# Task to carry out
Please count how many lines in the entries below contain "that" and reply with the figure alone.

---------- Records for this task ----------

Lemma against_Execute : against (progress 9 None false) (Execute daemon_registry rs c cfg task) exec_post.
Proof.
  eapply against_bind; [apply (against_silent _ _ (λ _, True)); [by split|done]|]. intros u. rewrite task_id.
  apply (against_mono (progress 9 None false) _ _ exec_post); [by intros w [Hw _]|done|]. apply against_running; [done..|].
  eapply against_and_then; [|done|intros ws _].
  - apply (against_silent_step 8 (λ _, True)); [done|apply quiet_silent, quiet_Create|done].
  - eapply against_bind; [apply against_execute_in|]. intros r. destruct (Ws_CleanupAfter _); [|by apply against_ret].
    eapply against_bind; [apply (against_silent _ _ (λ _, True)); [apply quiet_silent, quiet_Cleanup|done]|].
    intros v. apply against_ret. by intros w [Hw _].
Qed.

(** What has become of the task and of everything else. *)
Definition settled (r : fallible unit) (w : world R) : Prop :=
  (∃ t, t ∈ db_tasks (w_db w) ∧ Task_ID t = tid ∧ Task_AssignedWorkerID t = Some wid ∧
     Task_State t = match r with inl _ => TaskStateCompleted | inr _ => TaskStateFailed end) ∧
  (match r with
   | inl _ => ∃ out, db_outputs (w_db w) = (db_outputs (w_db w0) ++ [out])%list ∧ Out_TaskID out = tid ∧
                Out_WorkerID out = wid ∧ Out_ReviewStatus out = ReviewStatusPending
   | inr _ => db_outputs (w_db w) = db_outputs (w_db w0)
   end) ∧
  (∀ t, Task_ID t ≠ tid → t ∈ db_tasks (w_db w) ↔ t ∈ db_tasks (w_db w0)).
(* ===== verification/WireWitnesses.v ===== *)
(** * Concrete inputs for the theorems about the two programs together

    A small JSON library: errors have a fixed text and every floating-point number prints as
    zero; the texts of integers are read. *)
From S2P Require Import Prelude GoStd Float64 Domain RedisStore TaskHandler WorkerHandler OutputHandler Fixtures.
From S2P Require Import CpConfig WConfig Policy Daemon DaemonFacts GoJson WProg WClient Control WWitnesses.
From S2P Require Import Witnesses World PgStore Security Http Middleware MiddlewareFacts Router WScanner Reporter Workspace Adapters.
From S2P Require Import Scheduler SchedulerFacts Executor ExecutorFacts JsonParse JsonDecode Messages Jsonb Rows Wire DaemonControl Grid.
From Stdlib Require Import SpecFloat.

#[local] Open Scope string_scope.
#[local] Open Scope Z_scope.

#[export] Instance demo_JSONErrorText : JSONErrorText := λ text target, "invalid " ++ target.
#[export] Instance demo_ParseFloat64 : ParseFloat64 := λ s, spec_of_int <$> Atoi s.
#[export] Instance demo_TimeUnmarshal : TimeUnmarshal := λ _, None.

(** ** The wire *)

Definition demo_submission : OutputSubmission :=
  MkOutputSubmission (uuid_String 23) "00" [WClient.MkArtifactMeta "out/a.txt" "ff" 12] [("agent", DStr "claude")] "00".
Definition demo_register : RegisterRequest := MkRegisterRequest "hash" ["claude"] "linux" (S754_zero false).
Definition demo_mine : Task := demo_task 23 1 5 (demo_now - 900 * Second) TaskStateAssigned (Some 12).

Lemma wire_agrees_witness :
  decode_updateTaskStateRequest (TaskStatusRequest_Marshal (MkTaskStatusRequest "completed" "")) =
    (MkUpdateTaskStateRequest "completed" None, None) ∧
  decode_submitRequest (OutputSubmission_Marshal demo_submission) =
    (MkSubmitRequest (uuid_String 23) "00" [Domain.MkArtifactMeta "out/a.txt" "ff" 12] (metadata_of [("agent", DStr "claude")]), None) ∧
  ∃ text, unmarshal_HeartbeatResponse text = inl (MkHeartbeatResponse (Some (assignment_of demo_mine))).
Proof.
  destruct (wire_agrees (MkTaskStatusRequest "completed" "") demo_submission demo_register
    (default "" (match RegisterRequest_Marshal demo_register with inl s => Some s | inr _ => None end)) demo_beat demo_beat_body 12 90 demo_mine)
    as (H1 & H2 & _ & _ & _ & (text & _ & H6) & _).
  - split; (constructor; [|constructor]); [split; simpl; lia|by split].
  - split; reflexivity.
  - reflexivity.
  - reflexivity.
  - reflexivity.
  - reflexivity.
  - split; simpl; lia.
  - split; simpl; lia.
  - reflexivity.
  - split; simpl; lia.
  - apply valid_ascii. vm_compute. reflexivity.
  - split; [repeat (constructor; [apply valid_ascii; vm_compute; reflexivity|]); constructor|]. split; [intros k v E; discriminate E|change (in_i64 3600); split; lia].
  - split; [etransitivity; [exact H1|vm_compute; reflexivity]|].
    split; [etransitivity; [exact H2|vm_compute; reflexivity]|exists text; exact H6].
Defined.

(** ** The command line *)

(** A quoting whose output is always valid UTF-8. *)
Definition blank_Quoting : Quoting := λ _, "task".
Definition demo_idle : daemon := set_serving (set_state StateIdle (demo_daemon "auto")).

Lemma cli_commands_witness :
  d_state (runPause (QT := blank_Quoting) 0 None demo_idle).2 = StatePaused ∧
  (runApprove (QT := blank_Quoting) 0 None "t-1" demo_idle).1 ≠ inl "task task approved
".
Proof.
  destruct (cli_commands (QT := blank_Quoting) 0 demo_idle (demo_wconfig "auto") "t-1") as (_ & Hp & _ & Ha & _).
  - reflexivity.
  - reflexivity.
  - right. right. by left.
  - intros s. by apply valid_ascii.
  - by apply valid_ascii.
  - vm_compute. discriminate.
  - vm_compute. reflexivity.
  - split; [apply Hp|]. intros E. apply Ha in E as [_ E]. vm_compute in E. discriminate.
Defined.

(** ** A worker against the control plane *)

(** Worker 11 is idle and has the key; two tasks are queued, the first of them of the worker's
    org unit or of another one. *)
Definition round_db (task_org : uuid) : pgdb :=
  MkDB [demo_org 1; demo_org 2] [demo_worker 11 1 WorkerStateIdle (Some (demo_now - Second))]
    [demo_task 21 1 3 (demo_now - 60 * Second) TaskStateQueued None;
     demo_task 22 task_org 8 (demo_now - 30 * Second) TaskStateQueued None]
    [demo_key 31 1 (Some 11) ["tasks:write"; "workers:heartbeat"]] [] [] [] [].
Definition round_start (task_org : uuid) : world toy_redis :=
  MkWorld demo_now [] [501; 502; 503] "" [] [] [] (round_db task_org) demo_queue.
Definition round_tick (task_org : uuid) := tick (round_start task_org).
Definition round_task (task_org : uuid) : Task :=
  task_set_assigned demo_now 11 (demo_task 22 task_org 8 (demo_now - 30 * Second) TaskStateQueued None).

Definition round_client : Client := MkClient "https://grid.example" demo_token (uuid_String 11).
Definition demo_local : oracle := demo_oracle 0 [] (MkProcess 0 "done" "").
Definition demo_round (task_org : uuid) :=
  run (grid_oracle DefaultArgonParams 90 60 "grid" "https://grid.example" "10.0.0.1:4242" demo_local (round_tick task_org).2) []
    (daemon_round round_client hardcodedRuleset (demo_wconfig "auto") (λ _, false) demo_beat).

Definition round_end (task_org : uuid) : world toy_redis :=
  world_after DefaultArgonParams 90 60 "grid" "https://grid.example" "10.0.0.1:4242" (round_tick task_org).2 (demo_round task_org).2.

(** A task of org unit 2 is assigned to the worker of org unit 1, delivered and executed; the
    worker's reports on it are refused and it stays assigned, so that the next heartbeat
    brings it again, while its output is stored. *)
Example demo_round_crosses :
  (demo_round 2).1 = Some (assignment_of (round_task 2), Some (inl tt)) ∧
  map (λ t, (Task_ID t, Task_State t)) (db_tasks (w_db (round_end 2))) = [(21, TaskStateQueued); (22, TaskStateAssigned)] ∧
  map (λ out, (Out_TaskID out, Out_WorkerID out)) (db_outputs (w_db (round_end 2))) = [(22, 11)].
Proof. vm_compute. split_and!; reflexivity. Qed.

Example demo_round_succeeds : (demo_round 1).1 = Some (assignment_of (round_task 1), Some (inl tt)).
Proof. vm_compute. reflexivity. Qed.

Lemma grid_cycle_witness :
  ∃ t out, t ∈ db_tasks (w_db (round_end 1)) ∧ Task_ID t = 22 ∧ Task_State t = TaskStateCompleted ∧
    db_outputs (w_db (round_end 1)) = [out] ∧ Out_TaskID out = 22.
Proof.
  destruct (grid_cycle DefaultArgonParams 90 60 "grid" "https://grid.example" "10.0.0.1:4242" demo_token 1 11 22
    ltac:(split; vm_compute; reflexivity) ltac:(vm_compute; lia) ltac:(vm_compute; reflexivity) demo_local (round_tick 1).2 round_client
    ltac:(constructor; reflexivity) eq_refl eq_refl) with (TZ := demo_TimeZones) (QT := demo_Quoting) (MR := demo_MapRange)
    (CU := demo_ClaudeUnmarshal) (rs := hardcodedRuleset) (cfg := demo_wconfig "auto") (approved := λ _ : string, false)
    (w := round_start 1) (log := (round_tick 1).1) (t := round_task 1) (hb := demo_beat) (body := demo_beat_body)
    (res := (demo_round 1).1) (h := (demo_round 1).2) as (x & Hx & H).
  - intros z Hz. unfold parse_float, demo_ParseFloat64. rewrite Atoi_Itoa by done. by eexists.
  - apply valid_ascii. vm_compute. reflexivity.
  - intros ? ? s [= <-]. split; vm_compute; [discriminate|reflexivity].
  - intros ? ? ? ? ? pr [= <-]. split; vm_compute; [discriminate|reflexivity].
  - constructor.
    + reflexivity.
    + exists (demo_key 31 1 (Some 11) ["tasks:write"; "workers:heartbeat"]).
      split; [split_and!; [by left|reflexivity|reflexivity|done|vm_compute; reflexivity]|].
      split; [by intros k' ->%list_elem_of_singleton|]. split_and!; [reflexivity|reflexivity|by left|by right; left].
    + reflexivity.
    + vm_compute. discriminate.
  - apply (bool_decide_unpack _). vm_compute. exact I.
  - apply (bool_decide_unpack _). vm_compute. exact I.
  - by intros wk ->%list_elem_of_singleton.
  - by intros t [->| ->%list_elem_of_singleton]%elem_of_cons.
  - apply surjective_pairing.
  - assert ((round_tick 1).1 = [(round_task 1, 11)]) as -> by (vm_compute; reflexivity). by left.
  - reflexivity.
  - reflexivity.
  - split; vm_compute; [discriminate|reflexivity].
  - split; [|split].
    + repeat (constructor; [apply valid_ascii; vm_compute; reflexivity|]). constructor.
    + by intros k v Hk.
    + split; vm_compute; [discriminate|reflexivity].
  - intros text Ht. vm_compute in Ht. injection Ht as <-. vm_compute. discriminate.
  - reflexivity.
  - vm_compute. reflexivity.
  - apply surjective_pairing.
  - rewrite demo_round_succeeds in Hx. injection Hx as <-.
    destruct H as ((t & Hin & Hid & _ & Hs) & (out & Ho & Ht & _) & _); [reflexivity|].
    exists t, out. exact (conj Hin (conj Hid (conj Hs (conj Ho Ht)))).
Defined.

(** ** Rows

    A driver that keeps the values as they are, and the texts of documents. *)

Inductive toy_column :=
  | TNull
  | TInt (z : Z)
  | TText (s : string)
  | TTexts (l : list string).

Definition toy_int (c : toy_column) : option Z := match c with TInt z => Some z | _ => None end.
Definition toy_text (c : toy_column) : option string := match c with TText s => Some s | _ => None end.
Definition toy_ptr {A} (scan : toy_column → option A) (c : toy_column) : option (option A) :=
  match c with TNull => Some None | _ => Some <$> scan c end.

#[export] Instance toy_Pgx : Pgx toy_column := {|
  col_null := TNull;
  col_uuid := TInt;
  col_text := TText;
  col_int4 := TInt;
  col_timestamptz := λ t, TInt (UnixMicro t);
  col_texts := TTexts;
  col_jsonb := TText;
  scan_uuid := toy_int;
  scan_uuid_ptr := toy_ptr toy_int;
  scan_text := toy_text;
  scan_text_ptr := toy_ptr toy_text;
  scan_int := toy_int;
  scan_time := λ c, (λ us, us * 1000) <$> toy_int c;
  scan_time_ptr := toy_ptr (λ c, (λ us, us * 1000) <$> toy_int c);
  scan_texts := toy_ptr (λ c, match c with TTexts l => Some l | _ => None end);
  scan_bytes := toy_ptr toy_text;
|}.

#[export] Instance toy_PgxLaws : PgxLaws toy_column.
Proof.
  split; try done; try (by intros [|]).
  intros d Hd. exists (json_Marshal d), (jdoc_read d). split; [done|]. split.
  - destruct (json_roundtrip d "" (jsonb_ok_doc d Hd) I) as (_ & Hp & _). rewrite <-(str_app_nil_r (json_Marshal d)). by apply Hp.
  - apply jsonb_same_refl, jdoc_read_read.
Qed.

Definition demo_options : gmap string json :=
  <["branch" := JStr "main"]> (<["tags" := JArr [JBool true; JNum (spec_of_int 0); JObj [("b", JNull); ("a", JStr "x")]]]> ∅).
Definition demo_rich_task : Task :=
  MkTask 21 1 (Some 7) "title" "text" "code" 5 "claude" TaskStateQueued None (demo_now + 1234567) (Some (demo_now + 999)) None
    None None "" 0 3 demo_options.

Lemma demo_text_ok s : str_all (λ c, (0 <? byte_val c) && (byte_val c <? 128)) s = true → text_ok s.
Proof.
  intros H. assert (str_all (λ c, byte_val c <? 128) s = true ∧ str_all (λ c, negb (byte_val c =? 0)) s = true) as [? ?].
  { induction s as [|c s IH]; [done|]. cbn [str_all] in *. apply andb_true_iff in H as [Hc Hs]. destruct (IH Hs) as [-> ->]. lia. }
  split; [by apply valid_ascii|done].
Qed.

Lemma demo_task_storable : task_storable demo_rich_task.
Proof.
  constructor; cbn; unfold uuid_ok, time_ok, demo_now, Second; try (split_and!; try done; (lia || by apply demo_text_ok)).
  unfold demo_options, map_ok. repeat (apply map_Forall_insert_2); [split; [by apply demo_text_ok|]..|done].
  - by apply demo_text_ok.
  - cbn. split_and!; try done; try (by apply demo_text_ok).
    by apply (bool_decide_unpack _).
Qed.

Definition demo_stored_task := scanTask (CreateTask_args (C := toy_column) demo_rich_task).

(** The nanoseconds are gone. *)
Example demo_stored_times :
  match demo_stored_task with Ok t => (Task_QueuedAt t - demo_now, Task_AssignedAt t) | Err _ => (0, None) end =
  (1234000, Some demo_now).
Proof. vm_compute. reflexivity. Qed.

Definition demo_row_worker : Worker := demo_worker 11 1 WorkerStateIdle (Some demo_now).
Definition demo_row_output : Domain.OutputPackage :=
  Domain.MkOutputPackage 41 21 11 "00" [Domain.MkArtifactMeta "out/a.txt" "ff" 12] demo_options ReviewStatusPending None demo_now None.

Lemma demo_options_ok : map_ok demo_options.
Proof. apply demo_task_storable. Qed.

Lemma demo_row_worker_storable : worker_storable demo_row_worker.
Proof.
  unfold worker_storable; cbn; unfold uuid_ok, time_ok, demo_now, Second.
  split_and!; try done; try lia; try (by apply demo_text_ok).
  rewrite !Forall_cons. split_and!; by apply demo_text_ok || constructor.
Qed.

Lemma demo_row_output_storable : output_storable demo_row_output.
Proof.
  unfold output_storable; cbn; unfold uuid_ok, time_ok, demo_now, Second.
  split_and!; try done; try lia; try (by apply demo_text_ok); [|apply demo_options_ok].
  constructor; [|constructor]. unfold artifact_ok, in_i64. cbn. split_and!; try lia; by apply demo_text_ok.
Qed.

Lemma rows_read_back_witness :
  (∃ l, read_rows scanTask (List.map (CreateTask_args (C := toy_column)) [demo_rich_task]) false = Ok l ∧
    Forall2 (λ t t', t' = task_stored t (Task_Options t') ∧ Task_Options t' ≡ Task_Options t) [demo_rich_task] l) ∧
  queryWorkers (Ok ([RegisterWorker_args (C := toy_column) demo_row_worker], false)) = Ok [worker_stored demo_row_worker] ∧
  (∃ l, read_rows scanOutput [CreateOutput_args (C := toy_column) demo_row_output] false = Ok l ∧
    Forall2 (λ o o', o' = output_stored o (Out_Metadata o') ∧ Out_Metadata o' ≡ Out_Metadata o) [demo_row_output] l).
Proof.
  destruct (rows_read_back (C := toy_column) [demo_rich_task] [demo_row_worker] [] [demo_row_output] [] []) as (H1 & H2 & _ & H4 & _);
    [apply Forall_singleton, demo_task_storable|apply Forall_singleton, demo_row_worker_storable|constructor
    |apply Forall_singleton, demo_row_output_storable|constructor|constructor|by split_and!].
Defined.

----------

# Answer to this task
2